[[ MATERIAL PROVIDED open ]]
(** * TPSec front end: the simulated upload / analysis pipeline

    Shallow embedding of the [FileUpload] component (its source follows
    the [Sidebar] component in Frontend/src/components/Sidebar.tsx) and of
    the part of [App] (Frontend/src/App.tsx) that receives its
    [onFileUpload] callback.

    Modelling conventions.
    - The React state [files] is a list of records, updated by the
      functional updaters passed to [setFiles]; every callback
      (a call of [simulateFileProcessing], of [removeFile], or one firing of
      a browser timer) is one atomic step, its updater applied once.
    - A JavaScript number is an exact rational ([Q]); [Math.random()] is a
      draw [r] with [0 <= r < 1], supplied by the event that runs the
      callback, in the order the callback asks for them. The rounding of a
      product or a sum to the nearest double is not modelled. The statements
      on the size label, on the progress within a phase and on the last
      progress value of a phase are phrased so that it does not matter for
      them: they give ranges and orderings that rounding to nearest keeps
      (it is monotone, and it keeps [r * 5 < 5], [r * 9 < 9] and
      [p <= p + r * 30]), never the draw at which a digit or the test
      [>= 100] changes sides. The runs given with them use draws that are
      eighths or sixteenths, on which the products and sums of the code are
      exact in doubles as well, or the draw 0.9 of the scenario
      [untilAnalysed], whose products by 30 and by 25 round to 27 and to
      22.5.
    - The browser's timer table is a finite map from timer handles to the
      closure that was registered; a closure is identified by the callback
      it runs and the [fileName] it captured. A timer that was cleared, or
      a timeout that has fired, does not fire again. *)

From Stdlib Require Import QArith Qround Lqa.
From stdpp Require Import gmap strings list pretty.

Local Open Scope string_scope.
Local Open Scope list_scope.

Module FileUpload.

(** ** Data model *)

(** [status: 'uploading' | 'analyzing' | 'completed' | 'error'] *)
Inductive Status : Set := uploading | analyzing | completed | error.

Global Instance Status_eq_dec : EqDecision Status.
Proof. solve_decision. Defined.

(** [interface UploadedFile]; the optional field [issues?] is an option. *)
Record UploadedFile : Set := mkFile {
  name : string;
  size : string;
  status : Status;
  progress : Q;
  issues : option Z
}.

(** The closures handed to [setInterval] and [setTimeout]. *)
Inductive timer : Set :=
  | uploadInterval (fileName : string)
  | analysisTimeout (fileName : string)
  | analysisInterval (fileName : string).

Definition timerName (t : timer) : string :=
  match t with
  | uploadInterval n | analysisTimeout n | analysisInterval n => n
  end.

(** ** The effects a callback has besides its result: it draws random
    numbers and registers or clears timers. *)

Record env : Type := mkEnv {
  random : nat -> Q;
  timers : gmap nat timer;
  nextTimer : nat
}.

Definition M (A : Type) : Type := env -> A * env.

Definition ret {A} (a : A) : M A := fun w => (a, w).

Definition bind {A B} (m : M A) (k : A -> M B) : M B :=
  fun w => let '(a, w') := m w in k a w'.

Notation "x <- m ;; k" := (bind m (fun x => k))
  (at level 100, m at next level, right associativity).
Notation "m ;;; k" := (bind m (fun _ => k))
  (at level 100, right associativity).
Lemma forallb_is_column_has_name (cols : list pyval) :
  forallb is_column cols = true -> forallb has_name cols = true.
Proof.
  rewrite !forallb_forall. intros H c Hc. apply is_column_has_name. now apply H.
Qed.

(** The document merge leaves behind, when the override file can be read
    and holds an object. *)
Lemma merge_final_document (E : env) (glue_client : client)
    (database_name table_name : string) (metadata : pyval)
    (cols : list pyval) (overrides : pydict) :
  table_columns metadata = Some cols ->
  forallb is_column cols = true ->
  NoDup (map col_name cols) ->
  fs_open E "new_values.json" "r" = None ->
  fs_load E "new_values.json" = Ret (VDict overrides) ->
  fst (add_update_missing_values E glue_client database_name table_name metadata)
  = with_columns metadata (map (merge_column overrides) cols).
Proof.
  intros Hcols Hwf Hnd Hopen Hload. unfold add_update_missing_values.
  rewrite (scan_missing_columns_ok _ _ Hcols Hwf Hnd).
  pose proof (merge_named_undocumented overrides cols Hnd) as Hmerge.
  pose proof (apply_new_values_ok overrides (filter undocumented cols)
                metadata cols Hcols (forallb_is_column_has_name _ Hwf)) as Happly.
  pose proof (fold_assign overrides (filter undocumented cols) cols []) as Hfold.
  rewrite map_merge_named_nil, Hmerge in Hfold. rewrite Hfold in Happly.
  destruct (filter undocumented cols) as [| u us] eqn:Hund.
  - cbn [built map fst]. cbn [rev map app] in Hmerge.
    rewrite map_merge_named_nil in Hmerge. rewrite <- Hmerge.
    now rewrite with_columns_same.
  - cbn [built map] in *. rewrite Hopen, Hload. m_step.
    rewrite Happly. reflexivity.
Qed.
[[ MATERIAL PROVIDED closed ]]
[[ MATERIAL PROVIDED open ]]
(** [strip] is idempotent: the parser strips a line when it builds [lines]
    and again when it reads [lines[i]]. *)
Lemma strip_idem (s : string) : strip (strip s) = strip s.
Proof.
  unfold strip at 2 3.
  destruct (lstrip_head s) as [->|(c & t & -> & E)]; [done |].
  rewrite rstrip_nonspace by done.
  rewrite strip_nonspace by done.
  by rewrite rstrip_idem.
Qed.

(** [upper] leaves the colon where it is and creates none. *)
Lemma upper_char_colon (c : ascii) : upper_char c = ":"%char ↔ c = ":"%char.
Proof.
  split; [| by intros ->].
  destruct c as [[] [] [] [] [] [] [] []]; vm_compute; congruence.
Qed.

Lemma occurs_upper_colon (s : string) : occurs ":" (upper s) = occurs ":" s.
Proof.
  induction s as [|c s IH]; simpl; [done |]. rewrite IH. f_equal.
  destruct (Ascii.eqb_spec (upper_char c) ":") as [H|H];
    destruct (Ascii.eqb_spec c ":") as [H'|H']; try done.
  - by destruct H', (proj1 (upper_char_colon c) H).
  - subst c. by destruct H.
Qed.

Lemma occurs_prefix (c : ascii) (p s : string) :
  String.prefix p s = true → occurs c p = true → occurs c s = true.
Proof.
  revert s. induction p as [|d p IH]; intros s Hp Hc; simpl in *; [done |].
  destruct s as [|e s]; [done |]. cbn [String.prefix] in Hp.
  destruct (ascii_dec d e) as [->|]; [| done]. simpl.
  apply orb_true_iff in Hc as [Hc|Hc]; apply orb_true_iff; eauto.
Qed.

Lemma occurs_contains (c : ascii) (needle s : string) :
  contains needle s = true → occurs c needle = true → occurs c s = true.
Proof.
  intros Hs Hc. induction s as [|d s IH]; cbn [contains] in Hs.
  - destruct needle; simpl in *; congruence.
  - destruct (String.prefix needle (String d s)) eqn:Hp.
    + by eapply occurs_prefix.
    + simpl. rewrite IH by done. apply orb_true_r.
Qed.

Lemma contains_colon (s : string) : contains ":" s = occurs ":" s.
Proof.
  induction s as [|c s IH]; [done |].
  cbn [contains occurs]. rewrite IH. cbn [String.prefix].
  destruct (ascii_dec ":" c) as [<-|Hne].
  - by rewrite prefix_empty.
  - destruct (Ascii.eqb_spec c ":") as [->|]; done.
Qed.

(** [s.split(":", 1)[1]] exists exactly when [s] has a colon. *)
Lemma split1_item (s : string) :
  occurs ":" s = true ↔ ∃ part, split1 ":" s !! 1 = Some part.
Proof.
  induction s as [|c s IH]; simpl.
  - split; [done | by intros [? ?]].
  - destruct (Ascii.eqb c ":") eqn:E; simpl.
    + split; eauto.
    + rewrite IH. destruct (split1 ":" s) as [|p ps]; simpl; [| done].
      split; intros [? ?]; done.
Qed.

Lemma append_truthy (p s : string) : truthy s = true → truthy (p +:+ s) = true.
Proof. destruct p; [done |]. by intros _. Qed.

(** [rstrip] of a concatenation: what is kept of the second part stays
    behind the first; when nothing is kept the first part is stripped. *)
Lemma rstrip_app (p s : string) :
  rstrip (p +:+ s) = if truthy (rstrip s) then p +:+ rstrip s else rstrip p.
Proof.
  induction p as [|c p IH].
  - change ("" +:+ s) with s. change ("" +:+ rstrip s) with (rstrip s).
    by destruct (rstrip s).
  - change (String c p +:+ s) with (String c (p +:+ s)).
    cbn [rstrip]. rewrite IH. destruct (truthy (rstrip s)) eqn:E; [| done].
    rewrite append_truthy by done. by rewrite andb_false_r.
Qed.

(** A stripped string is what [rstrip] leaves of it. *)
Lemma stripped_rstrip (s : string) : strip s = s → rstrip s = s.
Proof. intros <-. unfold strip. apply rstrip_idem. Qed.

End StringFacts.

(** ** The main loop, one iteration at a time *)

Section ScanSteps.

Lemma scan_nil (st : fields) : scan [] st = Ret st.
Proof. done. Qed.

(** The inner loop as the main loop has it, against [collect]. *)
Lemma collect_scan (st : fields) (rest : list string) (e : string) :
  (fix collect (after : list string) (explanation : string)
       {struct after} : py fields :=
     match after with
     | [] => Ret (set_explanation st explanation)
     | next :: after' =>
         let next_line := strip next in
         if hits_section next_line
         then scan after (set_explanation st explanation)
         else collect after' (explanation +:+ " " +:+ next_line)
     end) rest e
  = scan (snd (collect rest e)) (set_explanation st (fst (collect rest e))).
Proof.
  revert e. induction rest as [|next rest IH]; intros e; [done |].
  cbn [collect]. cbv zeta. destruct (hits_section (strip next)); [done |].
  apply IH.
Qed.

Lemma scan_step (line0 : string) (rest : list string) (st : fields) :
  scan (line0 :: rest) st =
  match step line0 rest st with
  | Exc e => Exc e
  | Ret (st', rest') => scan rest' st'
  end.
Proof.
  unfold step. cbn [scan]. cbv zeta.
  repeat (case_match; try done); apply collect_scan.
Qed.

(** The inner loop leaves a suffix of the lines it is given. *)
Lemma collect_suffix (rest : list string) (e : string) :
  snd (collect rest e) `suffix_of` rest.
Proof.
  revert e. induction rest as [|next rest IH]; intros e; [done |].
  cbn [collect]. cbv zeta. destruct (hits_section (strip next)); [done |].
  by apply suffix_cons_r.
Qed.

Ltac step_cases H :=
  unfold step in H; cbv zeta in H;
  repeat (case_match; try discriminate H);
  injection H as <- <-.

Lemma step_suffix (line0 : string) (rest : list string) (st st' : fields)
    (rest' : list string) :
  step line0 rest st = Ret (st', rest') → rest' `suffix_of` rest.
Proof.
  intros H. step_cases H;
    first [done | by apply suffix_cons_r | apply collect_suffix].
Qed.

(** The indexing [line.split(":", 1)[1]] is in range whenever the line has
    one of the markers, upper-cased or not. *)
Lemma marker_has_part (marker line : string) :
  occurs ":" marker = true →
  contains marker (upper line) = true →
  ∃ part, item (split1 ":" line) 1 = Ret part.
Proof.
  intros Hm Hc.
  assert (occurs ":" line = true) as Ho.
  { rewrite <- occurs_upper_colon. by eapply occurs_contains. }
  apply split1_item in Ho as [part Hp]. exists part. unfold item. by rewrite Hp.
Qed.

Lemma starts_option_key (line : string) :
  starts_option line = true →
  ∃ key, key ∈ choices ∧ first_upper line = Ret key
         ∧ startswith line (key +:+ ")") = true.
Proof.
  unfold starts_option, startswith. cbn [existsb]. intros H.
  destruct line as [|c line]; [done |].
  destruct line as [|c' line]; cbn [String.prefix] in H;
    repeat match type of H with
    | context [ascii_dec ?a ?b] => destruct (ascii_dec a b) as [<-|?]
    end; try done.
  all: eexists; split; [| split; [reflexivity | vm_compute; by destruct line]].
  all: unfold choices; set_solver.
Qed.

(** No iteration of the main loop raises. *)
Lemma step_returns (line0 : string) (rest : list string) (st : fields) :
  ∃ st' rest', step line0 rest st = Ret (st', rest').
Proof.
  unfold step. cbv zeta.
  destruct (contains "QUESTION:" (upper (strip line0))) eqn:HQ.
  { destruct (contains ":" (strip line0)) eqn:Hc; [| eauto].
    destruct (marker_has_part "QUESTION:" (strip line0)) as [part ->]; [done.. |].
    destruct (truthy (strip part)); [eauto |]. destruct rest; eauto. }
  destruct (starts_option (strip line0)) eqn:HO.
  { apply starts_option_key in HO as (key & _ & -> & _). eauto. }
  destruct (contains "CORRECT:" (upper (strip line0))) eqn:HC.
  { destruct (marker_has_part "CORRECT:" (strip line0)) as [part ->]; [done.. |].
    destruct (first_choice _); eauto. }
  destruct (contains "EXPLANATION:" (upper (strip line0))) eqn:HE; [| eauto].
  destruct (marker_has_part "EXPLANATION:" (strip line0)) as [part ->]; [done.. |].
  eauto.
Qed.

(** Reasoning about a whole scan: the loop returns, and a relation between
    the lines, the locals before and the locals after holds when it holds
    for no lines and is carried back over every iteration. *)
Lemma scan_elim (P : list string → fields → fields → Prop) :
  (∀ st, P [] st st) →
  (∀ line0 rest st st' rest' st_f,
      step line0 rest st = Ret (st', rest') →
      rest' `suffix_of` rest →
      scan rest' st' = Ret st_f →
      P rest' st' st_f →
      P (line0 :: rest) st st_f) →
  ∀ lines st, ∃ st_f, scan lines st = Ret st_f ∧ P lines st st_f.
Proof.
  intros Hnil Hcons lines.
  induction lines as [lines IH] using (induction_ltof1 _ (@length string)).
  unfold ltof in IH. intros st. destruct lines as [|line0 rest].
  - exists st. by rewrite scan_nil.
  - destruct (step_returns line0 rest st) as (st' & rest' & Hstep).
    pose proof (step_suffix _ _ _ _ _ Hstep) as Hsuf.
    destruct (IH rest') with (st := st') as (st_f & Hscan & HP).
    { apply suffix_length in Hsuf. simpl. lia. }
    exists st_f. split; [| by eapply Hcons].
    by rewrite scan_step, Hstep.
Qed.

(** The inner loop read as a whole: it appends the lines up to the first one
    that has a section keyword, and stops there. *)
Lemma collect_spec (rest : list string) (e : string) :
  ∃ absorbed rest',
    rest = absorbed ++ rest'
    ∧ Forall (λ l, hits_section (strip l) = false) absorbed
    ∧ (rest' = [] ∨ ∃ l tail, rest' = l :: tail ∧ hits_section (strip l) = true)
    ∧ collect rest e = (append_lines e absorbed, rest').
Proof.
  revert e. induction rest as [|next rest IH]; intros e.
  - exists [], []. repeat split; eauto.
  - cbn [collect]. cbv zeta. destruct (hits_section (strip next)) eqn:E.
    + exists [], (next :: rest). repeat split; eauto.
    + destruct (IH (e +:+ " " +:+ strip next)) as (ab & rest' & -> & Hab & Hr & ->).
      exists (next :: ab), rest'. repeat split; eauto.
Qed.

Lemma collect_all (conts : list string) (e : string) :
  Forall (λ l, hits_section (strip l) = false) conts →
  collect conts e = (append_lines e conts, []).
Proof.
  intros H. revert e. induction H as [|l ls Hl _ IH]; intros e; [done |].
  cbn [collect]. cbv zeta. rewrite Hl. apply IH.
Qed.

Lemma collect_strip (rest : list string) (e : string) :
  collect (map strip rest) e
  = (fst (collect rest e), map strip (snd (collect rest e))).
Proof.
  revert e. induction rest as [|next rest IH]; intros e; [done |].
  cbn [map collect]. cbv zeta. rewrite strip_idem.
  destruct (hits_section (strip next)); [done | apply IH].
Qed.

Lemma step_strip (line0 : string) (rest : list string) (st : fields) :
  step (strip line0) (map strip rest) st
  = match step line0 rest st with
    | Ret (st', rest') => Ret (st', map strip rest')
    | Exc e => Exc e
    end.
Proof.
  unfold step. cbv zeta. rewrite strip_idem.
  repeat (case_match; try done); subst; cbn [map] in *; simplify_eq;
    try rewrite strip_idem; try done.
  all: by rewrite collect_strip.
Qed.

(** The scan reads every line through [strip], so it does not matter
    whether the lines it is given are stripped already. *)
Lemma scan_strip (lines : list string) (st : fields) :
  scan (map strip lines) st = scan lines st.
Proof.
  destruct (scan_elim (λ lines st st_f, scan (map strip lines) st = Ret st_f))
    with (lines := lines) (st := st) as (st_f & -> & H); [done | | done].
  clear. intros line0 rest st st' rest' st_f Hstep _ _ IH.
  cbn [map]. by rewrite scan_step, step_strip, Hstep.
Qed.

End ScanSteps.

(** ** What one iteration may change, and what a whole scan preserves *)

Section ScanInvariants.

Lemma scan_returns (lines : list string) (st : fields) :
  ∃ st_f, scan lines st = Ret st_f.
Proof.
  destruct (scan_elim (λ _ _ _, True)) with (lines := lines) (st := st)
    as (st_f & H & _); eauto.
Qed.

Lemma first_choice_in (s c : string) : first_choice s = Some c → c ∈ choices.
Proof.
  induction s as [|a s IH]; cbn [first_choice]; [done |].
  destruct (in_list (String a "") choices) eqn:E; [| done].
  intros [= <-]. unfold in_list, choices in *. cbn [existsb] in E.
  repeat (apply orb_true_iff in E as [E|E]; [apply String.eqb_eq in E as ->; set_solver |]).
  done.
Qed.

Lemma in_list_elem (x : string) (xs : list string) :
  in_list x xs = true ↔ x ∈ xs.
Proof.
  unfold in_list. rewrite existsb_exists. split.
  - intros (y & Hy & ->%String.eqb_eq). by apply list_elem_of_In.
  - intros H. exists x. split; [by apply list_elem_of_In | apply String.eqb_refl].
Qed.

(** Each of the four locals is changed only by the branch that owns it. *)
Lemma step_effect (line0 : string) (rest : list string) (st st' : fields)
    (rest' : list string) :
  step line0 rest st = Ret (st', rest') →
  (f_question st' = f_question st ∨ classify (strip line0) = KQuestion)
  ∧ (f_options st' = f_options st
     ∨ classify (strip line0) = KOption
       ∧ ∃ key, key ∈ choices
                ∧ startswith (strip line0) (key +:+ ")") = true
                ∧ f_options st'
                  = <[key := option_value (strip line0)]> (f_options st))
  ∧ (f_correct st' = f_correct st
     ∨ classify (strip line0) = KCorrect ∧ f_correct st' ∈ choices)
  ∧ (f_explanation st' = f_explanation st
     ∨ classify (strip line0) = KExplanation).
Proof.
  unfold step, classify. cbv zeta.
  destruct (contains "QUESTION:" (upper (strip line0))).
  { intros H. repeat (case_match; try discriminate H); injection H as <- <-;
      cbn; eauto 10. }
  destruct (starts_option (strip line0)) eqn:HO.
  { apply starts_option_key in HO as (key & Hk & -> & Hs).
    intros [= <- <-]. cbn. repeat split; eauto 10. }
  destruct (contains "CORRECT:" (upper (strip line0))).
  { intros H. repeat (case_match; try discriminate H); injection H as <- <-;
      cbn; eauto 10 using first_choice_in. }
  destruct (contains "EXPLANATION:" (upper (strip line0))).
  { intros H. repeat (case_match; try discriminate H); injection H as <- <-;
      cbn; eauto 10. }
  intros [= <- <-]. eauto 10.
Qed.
[[ MATERIAL PROVIDED closed ]]
WORK REQUEST
Could you repeat exactly the lines above from the line with "line0) = KExplanation)." up to and including the line with "(key & Hk & -> & Hs).", and only those?

SOLUTION FOR THIS PROBLEM
     ∨ classify (strip line0) = KExplanation).
Proof.
  unfold step, classify. cbv zeta.
  destruct (contains "QUESTION:" (upper (strip line0))).
  { intros H. repeat (case_match; try discriminate H); injection H as <- <-;
      cbn; eauto 10. }
  destruct (starts_option (strip line0)) eqn:HO.
  { apply starts_option_key in HO as (key & Hk & -> & Hs).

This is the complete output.